Samuel oyó el sonido del sobre al caer al suelo desde el otro lado de la habitación. Se quedó quieto un momento. Luego se levantó, lo recogió, lo abrió en su escritorio y leyó el acuerdo de funcionamiento restablecido dos veces en la tranquilidad de la clínica dominical por la mañana, con el viento del río Big Horn presionando contra las ventanas.
Desconocía qué había motivado la decisión de la junta del condado. Él no sabía nada de las cuatro llamadas telefónicas. No sabía nada del hombre de Helena, ni del banco de Billings, ni del nuevo farmacéutico de Miles City. Más adelante, con el paso de los años, fue aprendiendo fragmentos de ello por medio de personas que habían oído cosas de otras personas que habían oído cosas.
Nunca lo aprendió todo.
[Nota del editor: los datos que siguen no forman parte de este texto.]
(* ===== verification/McpServer.v ===== *)
(** The MCP stdio gateway: src/mcp/mcp_server.cpp.  The RPC client is an
    interface, [RpcBackend], with the one law the gateway relies on; Protobuf's
    messages are a library's and their functions are parameters. *)
From Stdlib Require Import ZArith Lia.
From Stdlib Require Import Strings.Byte.
From stdpp Require Import base list strings.
From S2P Require Import Prelude StdMap Metadata Chars RpcMessage RpcClient Json JsonParser ToolRegistry.
Import ToolRegistry.

(** * Interfaces *)

(** What the gateway uses of [rpc::RpcClient]: [call] with default options,
    whose result has a value when its status is OK. *)
Class RpcBackend (B : Type) := {
  backend_call : B -> bytes -> bytes -> bytes -> outcome (Result RpcResponse * B);
  backend_value : forall b service method body r b',
    backend_call b service method body = Ret (r, b') -> result_ok r = true ->
    exists v, r_value r = Some v;
}.

(** Protobuf's dynamic messages; an [inr] is the text of a status that is not
    OK. *)
Class Messages `{Descriptors} := {
  Message : Type;
  JsonStringToMessage : Descriptor -> bytes -> Message + bytes;
  SerializeToString : Message -> option bytes;
  ParseFromString : Descriptor -> bytes -> option Message;
  MessageToJsonString : Message -> bytes + bytes;
}.

Module McpServer.

(** * State *)

Inductive State := kUninitialized | kInitialized | kShutdown.
#[global] Instance State_eq_dec : EqDecision State.
Proof. solve_decision. Defined.

Section server.
Context `{Messages} {B : Type} `{RpcBackend B}.

(** [Impl], and what the process has written to its two streams. *)
Record Impl := mkImpl {
  rpc_client : B;
  registry : tools;
  server_name : bytes;
  server_version : bytes;
  session_state : State;
  stopped : bool;
  cout : bytes;
  cerr : bytes;
}.

(** The constructor. *)
Definition construct (client : B) (registry : tools) (name version : bytes) : Impl :=
  mkImpl client registry name version kUninitialized false [] [].
(* ===== verification/McpServerFacts.v ===== *)
(** Theorems about the MCP gateway: one reply per request and in order, the
    session's lifecycle, and what tools/call and tools/list answer. *)
From Stdlib Require Import ZArith Lia.
From Stdlib Require Import Strings.Byte.
From stdpp Require Import base list strings.
From S2P Require Import Prelude StdMap Metadata Chars RpcMessage RpcClient JsonNumber Json JsonParser JsonFacts ToolRegistry ToolRegistryFacts McpServer.
Import ToolRegistry McpServer.

(** * Lines *)

Definition unlines (ls : list bytes) : bytes := concat (map (fun l => l ++ [x0a]) ls).

Definition no_lf (l : bytes) : Prop := x0a ∉ l.

(** The lines a reader gets from a stream. *)
Fixpoint read_lines (fuel : nat) (input : bytes) : list bytes :=
  match fuel, getline input with
  | S f, Some (line, rest) => line :: read_lines f rest
  | _, _ => []
  end.

Lemma split_line_app l rest : no_lf l -> split_line (l ++ x0a :: rest) = (l, rest).
Proof.
  unfold no_lf. induction l as [|c l IH]; intros Hl; cbn; [done|].
  rewrite not_elem_of_cons in Hl. destruct Hl as [Hc Hl].
  rewrite bool_decide_false by congruence. by rewrite IH.
Qed.

Lemma getline_unlines l ls : no_lf l -> getline (unlines (l :: ls)) = Some (l, unlines ls).
Proof.
  intros Hl. unfold unlines. cbn. rewrite <- app_assoc. cbn.
  pose proof (split_line_app l (concat (map (fun l => l ++ [x0a]) ls)) Hl) as E.
  unfold getline. rewrite E. by destruct l.
Qed.

Lemma unlines_length ls : (length ls <= length (unlines ls))%nat.
Proof.
  induction ls as [|l ls IH]; [done|]. unfold unlines in *. cbn. rewrite !length_app. cbn. lia.
Qed.

Lemma read_lines_unlines fuel ls :
  Forall no_lf ls -> (length ls <= fuel)%nat -> read_lines fuel (unlines ls) = ls.
Proof.
  intros Hls. revert fuel. induction Hls as [|l ls Hl Hls IH]; intros fuel Hf; [by destruct fuel|].
  destruct fuel as [|fuel]; cbn in Hf; [lia|]. cbn [read_lines]. rewrite getline_unlines by done.
  by rewrite IH by lia.
Qed.

Lemma unlines_app a b : unlines (a ++ b) = unlines a ++ unlines b.
Proof. unfold unlines. by rewrite map_app, concat_app. Qed.

(** * Replies *)

(** A reply to a request: a result, or an error with a reserved code. *)
Definition is_reply (id : JsonValue) (text : bytes) : Prop :=
  (exists result, text = serializeResponse id result) \/
  (exists code msg, text = serializeError id code msg None /\ -32768 <= code <= -32000).

Lemma serialize_no_lf v : no_lf (serialize v).
Proof.
  intros Hin. pose proof (serializeValue_plain v) as H. rewrite Forall_forall in H.
  apply H in Hin. by vm_compute in Hin.
Qed.

Lemma is_reply_line id text : is_reply id text -> no_lf text /\ text <> [].
Proof. intros [[result ->]|(code & msg & -> & _)]; (split; [apply serialize_no_lf|done]). Qed.

Lemma is_reply_error id code msg :
  -32768 <= code <= -32000 -> is_reply id (serializeError id code msg None).
Proof. right. by eexists _, _. Qed.

Lemma is_reply_result id result : is_reply id (serializeResponse id result).
Proof. left. by eexists. Qed.

Lemma mcp_code_range c : -32768 <= mcp_code c <= -32000.
Proof. destruct c; cbn; unfold ErrorCode.kMethodNotFound, ErrorCode.kInvalidParams, ErrorCode.kInternalError; lia. Qed.

Lemma hasMember_member k v x : member k v = Some x -> hasMember k v = true.
Proof. unfold member. destruct v; cbn; try done. by intros ->. Qed.

(** * JSON Schema objects *)

(** Induction on parameters, with hypotheses for properties and elements. *)
Section ToolParameter_ind.
Context (P : ToolParameter -> Prop).
Context (Hparam : forall n t d r ps it ev ce,
  Forall P ps -> (forall i, it = Some i -> P i) -> P (mkParameter n t d r ps it ev ce)).
(* ===== verification/McpGateway.v ===== *)
(** The gateway example: src/examples/mcp_gateway/main.cpp. *)
From Stdlib Require Import ZArith.
From Stdlib Require Import Strings.Byte.
From stdpp Require Import base list strings.
From S2P Require Import Prelude RpcMessage RpcClient ToolRegistry McpServer.
Import ToolRegistry.

Module McpGateway.
Section gateway.
Context `{Messages}.

(** The loop over the methods of the service; the status is the first that is
    not OK. *)
Fixpoint register_methods (fuel : nat) (service : ServiceDescriptor) (methods : list MethodDescriptor)
    (registry : tools) : outcome (Status * tools) :=
  match methods with
  | [] => Ret (Ok, registry)
  | method :: methods =>
      let* '(status, registry) := registerTool_method fuel registry (Some service) (Some method) in
      if negb (ok status) then Ret (status, registry) else register_methods fuel service methods registry
  end.

(** What the process leaves behind: its exit code and its two streams, and the
    gateway when it ran. *)
Record Exit := mkExit {
  exit_code : Z;
  out : bytes;
  err : bytes;
  ran : option (McpServer.Impl client_backend);
}.

Definition EXIT_SUCCESS : Z := 0.
Definition EXIT_FAILURE : Z := 1.

(** The client of the weather service on this host; [hi] and [lo] are what the
    random device gives its constructor. *)
Definition client (hi lo : Z) : RpcClient.Client := RpcClient.construct (str "127.0.0.1") 9601 hi lo.

(** [main].  [FindServiceByName] and [methods] read Protobuf's descriptors;
    [envs] gives the system calls each call of the client meets, [stops] and
    [input] are the gateway's. *)
Definition main (strerror gai_strerror : Z -> bytes)
    (FindServiceByName : bytes -> option ServiceDescriptor) (methods : ServiceDescriptor -> list MethodDescriptor)
    (fuel : nat) (hi lo : Z) (envs : nat -> RpcClient.env) (stops : list bool) (input : bytes) : outcome Exit :=
  match FindServiceByName (str "Weather") with
  | None => Ret (mkExit EXIT_FAILURE [] (str "Failed to load Weather service descriptor" ++ [x0a]) None)
  | Some service =>
      let* '(status, registry) := register_methods fuel service (methods service) [] in
      if negb (ok status) then
        Ret (mkExit EXIT_FAILURE [] (str "Failed to register tool: " ++ message status ++ [x0a]) None)
      else
        let server := McpServer.construct (mkBackend (client hi lo) envs 0) registry
                        (str "NexusRPC Weather Gateway") (str "0.1.0") in
        let* '(server, _) := McpServer.run (H1 := client_RpcBackend strerror gai_strerror) stops input server in
        Ret (mkExit EXIT_SUCCESS (McpServer.cout server) (McpServer.cerr server) (Some server))
  end.

End gateway.
End McpGateway.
No estaba seguro de si era necesario . Lo que él sabía era que el lunes por la mañana quitó el letrero de la ventana, abrió la puerta, encendió la luz de la sala de estar, se sentó detrás de su escritorio y esperó a quien necesitara entrar. Helen Marsh entró el martes con su hija. La infección de oído no había mejorado durante los 4 días que la clínica estuvo cerrada.
Samuel lo trató. Le dijo a Helen que volviera en 10 días. Ella lo hizo. Vio a esa familia durante los siguientes 11 años, hasta el día en que cerró la puerta de la clínica por última vez y condujo hasta Billings con su diploma en el tubo de cartón y su maletín médico en el asiento del pasajero, tal como había llegado. vido.